Enhancing Real-Time Violence Detection in Video Surveillance Using Hybrid Deep Learning Model
Mohammed InayathullaResearch Scholar, Department of Computer Science and Engineering Koneru Lakshmaiah Education Foundation, Green Fields, Vaddeswaram, Guntur, Andhra Pradesh, India. 183030016.phd@gmail.com0000-0001-9358-3687
K Rajasekhara RaoProfessor, Department of Computer Science and Engineering Koneru Lakshmaiah Education Foundation, Green Fields, Vaddeswaram, Guntur, Andhra Pradesh, India. krr@kluniversity.ac.in0000-0001-5904-7370
One of the crucial aspects of maintaining public safety and security in different environments is detecting violence in video surveillance (VS). Conventional systems are unable to accurately differentiate between violent and non-violent actions due to multi-factor nature and relative subtlety of violence, as well as environmental constraints. The use of advanced Deep Learning (DL) models, specifically Recurrent (NN) Neural Networks (RNN) and Convolutional NN (CNN), along with its types, such as ResNet, and bidirectional Long Short-Term Memory (Bi-LSTM) units, to address this problem. It serves as the focus of this research. To efficiently utilise both spatial (S) and temporal (T) data, the combination of ResNet50V2 architecture with bidirectional GRU and Bi-LSTM layers was employed by the suggested hybrid model.
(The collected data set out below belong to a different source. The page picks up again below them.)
(** ** The scan of one bitmap block *)

Lemma balloc_scan_ok size d b n bi :
  0 <= b -> 0 <= bi -> size < 2 ^ 31 -> b <= size -> bi + Z.of_nat n = BPB ->
  match balloc_scan n d b bi size with
  | Some k => bi <= k < BPB /\ b + k < size /\ bit d k = false /\ forall j, bi <= j < k -> bit d j = true
  | None => forall j, bi <= j < BPB -> b + j < size -> bit d j = true
  end.
Proof.
  intros Hb. revert bi. induction n as [| n IH]; intros bi Hbi Hs Hbs Hn; cbn [balloc_scan].
  { intros. lia. }
  assert (BPB = 8192) as E8 by reflexivity.
  rewrite u32_small by lia. case_if; zbool.
  - rewrite bmask_bit. destruct (bit d bi) eqn:Eb; cbn [negb].
    + specialize (IH (bi + 1) ltac:(lia) Hs Hbs ltac:(lia)).
      destruct (balloc_scan n d b (bi + 1) size) as [k |].
      * destruct IH as (H1 & H2 & H3 & H4). split_and!; [lia | lia | lia | done |].
        intros j Hj. destruct (decide (j = bi)) as [-> |]; [done | apply H4; lia].
      * intros j Hj1 Hj2. destruct (decide (j = bi)) as [-> |]; [done | apply IH; lia].
    + split_and!; [lia | lia | lia | done | intros; lia].
  - intros j Hj1 Hj2. destruct E; zbool; lia.
Qed.

(** ** Running disk operations inside the file system's state *)

Section disk.
Context {T : Type} `{TD : TxnDisk T}.

Definition put_disk (t : T) (s : fsys T) : fsys T :=
  Fsys (f_held s) (f_woken s) t (f_sb s) (f_inode s) (f_pm s) (f_msgs s).

Lemma zoom_disk {A} (m : K T A) s a t : m (f_disk s) = Ret a t -> zoom m s = Ret a (put_disk t s).
Proof. intros E. unfold zoom. cbn. by rewrite E. Qed.

Lemma put_disk_id s : put_disk (f_disk s) s = s.
Proof. by destruct s. Qed.

Lemma bdata_step {A} b (k : bytes -> K (fsys T) A) s : (d <- bdata b ;; k d) s = k (t_data (f_disk s) b) s.
Proof. done. Qed.
End disk.

(** Run the next disk operation of the goal, given its equation. *)
Ltac dstep E := erewrite kbind_of by (apply zoom_disk; exact E); cbn [put_disk f_disk f_sb f_inode f_pm f_held f_woken f_msgs].

(** ** The free map *)

Definition used (sb : superblock) (look : Z -> bytes) (b : Z) : bool := bit (look (BBLOCK b sb)) (b mod BPB).

Section alloc.
Context {T : Type} `{TD : TxnDisk T} (lo hi : Z).

(** Layout of the disk: log, then bitmap, then data, as mkfs makes it. *)
Record sb_ok (sb : superblock) : Prop := {
  sk_size : 0 < sb_size sb < 2 ^ 31 - 2 ^ 14;
  sk_log : 0 <= lo /\ hi <= sb_bmapstart sb;
  sk_bmap : 0 <= sb_bmapstart sb /\ sb_bmapstart sb + sb_size sb / BPB < sb_size sb;
}.

(** Blocks that hold the bitmap. *)
Definition bmap_block (sb : superblock) (b : Z) : Prop :=
  sb_bmapstart sb <= b <= sb_bmapstart sb + sb_size sb / BPB.

(** The map of a consistent file system: its blocks are whole, everything up
    to and including the bitmap is in use, and so is what this process has
    locked. *)
Record map_ok (sb : superblock) (v : bview) : Prop := {
  mk_len : forall b, bmap_block sb b -> length (v_look v b) = 1024%nat;
  mk_meta : forall b, 0 <= b <= sb_bmapstart sb + sb_size sb / BPB -> used sb (v_look v) b = true;
  mk_own : forall b bno, v_own v !! b = Some bno ->
    0 <= bno < sb_size sb /\ ~ bmap_block sb bno /\ used sb (v_look v) bno = true;
}.

Lemma BBLOCK_eq sb b : sb_ok sb -> 0 <= b < sb_size sb -> BBLOCK b sb = b / BPB + sb_bmapstart sb.
Proof.
  intros [] Hb. unfold BBLOCK. change BPB with 8192 in *. apply u32_small. dlia.
Qed.

Lemma BBLOCK_block sb b : sb_ok sb -> 0 <= b < sb_size sb -> bmap_block sb (BBLOCK b sb) /\ home lo hi (BBLOCK b sb).
Proof.
  intros H Hb. rewrite BBLOCK_eq by done. destruct H. unfold bmap_block, home. change BPB with 8192 in *.
  assert (b / 8192 <= sb_size sb / 8192) by (apply Z.div_le_mono; lia).
  pose proof (Z.div_pos b 8192). lia.
Qed.

Lemma bmap_free sb v b : map_ok sb v -> bmap_block sb b -> free_block v b.
Proof. intros H Hb c Hc. by destruct (mk_own _ _ H c b Hc) as (_ & ? & _). Qed.

(** A free block is a data block, and nobody has it locked. *)
Lemma free_data sb v b :
  sb_ok sb -> map_ok sb v -> 0 <= b < sb_size sb -> used sb (v_look v) b = false ->
  home lo hi b /\ ~ bmap_block sb b /\ free_block v b.
Proof.
  intros Hs H Hb Hu. assert (sb_bmapstart sb + sb_size sb / BPB < b).
  { apply Z.nle_gt. intros Hle. rewrite (mk_meta _ _ H b) in Hu; [done | lia]. }
  destruct Hs. pose proof (Z.div_pos (sb_size sb) BPB ltac:(lia) ltac:(done)). unfold home, bmap_block.
  split_and!; try lia. intros c Hc. destruct (mk_own _ _ H c b Hc) as (_ & _ & ?). congruence.
Qed.

Lemma log_release {A} (k : K (fsys T) A) s v b bno d :
  tsim lo hi (f_disk s) (v_get b bno v) -> v_own v !! b = None -> home lo hi bno -> budget lo hi 1 v ->
  exists t', tsim lo hi t' (v_log bno d v) /\
    (zoom (t_store b d) >> zoom (t_log_write b) >> zoom (t_brelse b)) s = Ret tt (put_disk t' s) /\
    (zoom (t_store b d) >> zoom (t_log_write b) >> zoom (t_brelse b) >> k) s = k (put_disk t' s).
Proof.
  intros Ht Ho Hh Hb. destruct (t_logged lo hi _ v b bno d Ht Ho Hh Hb) as (t1 & t2 & E1 & E2 & H2 & Hk).
  destruct (t_close lo hi t2 _ b bno H2) as (t3 & E3 & H3); [done | done |].
  exists t3. split; [done |]. split.
  - dstep E1. dstep E2. exact (zoom_disk _ (put_disk t2 s) _ _ E3).
  - dstep E1. dstep E2. by dstep E3.
Qed.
The model has a high success rate and much lower False Positives (FP) after being trained on a wide variety of real-world events. This model's computational efficiency and wide range of applications to various surveillance situations are also discussed, along with its potential for Real-Time (RT) operation. The DL architectures are an effective approach for creating VD systems that are reliable, adaptable, and scalable and it was demonstrated by the outcomes.